The main difference is how to set the rules for the Internet. In the United States, the market sits at the driver’s seat and determines the rules of the road. On the contrary, in Europe, governments are more skeptical about the ability of the market to self-regulate and we see a more decisive and pervasive intervention. Both approaches have their fair share of advantages and disadvantages and they must always be evaluated in the context they apply. The unfortunate thing in both of them however is the fact that considerations about the Internet as an infrastructure are rarely considered and we are now finding ourselves in the position of tech strategies between allies not being fully aligned.
How do you judge the perspective evoked by some experts of a digital Bretton Woods?
To be honest i am not sure what this would achieve. Bretton Woods was an outcome of two world wars that had left devastation and had crippled the economic system. i don’t think we are there with the Internet. At the same time, I also do not think that a model where a set of western countries that form alliances of top down control works any longer. What is important for the future of the Internet is that we stop talking about it as if it were a monolith and remind ourselves that it is a tool that recognizes no boundaries and should be used by everyone that wishes to participate in it.

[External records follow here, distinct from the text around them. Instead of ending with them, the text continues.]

(* ===== verification/Check.v ===== *)
(** * Instruction validation: [src/bytecode/check.c]

    [jello_bc_validate_insn] is one switch over the opcode; it is cut here into
    blocks of consecutive cases ([validate_control] ... [validate_enum]), each
    answering [Some] on its own cases, and composed in source order.

    Memory: [reg_types[r]] and [m->types[t]] are reads of C arrays.  A read
    outside the array would return whatever is in memory there; the model makes
    that content a parameter ([junk_tid], [junk_type]), and the theorems show
    that no answer of the checker depends on it. *)

From S2P Require Import Prelude CInt Bytecode.

(** [if(c) return err(JELLO_BC_BAD_FORMAT, msg, 0);] before [k]. *)
Notation "'reject_if' c 'as' msg ;; k" :=
  (if c%bool then err JELLO_BC_BAD_FORMAT msg 0 else k)
  (at level 10, c at level 99, msg at level 9, k at level 200)
  : jello_scope.

Section Check.
Context (junk_type : jello_type_entry) (junk_tid : Z).
Context (m : jello_bc_module).

Definition type_at (t : Z) : jello_type_entry := zget junk_type (m_types m) t.

Section Insn.
Context (reg_types : list Z).

Definition reg_type (r : Z) : Z := zget junk_tid reg_types r.

Definition slot_size (tid : Z) : Z := jello_slot_size (te_kind (type_at tid)).

Definition rk (r : Z) : jello_type_kind := te_kind (type_at (reg_type r)).

Definition is_enum_reg (r : Z) : bool :=
  let tid := reg_type r in
  let k := te_kind (type_at tid) in
  if kind_eqb k JELLO_T_ENUM then true
  else kind_eqb k JELLO_T_ABSTRACT && (te_as (type_at tid) =? 1).

(** [rk(m, reg_types, r) != k]. *)
Definition not_kind (r : Z) (k : jello_type_kind) : bool := negb (kind_eqb (rk r) k).

(** [rk(r) != I8 && rk(r) != I16 && rk(r) != I32]. *)
Definition not_i32ish (r : Z) : bool :=
  not_kind r JELLO_T_I8 && not_kind r JELLO_T_I16 && not_kind r JELLO_T_I32.

Context (ins : jello_insn) (nregs pc ninsns nfuncs : Z).

Let a := i_a ins.
Let b := i_b ins.
Let c := i_c ins.
Let imm := i_imm ins.

(** [r >= nregs]. *)
Definition oor (r : Z) : bool := nregs <=? r.

(** The branch target [(int32_t)(pc + 1u) + (int32_t)imm] and its test
    [tgt < 0 || tgt > (int32_t)ninsns].  (Where the C addition would
    overflow, the target machine's wrap-around is what is modelled.) *)
Definition branch_target : Z := i32 (i32 (u32 (pc + 1)) + i32 imm).
Definition bad_target (tgt : Z) : bool := (tgt <? 0) || (i32 ninsns <? tgt).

How and to what extent does the phenomenon of digital sovereignty affect international relations? How are China and Russia moving?

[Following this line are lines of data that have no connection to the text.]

(** Every [switch_kind] of a tabled list, wherever it is, has its table. *)
Lemma well_tabled_switch insns n pc0 :
  well_tabled insns n pc0 ->
  forall pc ins, pc0 <= pc < n -> insns @! pc = Some ins ->
  is_op ins JOP_SWITCH_KIND = true -> table_ok insns n pc ins.
Proof.
  induction 1 as [pcx ? | pc1 ins1 H1 Hlt Hs Hc _ IH | pc1 ins1 H1 Hlt Hs Ht _ IH];
    intros pc ins Hpc Hins Hop; [lia | |].
  - destruct (decide (pc = pc1)) as [->|]; [congruence | eapply IH; eauto; lia].
  - destruct (decide (pc = pc1)) as [->|]; [by simplify_eq |].
    destruct (decide (pc < pc1 + 1 + i_b ins1)); [|eapply IH; eauto; lia].
    destruct Ht as (_ & _ & Ht). destruct (Ht pc) as (ci & Hci & Hca & _); [lia|].
    simplify_eq. by pose proof (is_op_excl _ _ _ Hop Hca).
Qed.

(** Every [case_kind] belongs to the table of a [switch_kind] before it. *)
Lemma well_tabled_case insns n pc0 :
  Forall insn_wf insns -> well_tabled insns n pc0 ->
  forall pc ins, pc0 <= pc < n -> insns @! pc = Some ins ->
  is_op ins JOP_CASE_KIND = true ->
  exists sw swi, pc0 <= sw < pc /\ pc < sw + 1 + i_b swi /\ insns @! sw = Some swi /\
    is_op swi JOP_SWITCH_KIND = true.
Proof.
  intros Hwf. induction 1 as [pcx ? | pc1 ins1 H1 Hlt Hs Hc _ IH | pc1 ins1 H1 Hlt Hs Ht _ IH];
    intros pc ins Hpc Hins Hop; [lia | |].
  - destruct (decide (pc = pc1)) as [->|]; [congruence |].
    destruct (IH pc ins) as (sw & swi & ? & ?); [lia | done | done |].
    exists sw, swi. split; [lia | done].
  - destruct (decide (pc = pc1)) as [->|].
    { simplify_eq. by pose proof (is_op_excl _ _ _ Hop Hs). }
    destruct (decide (pc < pc1 + 1 + i_b ins1)); [exists pc1, ins1; split_and!; auto; lia|].
    destruct (IH pc ins) as (sw & swi & ? & ?); [lia | done | done |].
    exists sw, swi. split; [|done].
    destruct (znth_Forall _ _ _ _ Hwf H1) as (_ & _ & [? _] & _). lia.
Qed.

Digital sovereignty is a reflection of international relations. One thing we must understand is that the way state actors approach issues in the Internet is not inherently different to how they approach the environment or issues of global health. State actors want to have their own right to sovereignty over the Internet just like they do for other issues. The main issue here is that the Internet is a global communications medium that is predicated on not recognizing borders. So, sovereignty automatically creates stress to the way networks can talk to one another.
In terms of China and Russia – their approach is fundamentally different, driven by different motivations, but the notion of sovereignty constitutes a key pillar behind their decisions.
Finally, I would like your opinion on the topic of cyber wars and the need for growing cybersecurity. How much do cyber wars and cybercrime proliferate in the absence of rules?
There is no denying that with the evolution of the Internet — all the tools and services that have been created — cybercrime activity increased. This is somewhat inevitable because crime (and war) are part of human nature. The important thing is to understand this and not treat them as “Internet problems”. What I mean is that of course we need rules. But, these rules should not be about attempts to seize control of the Internet or its management. And, they should be informed, proportional and consistent to addressing the real problem and ensuring that they do not cause disruptions to the ability of networks to interoperate.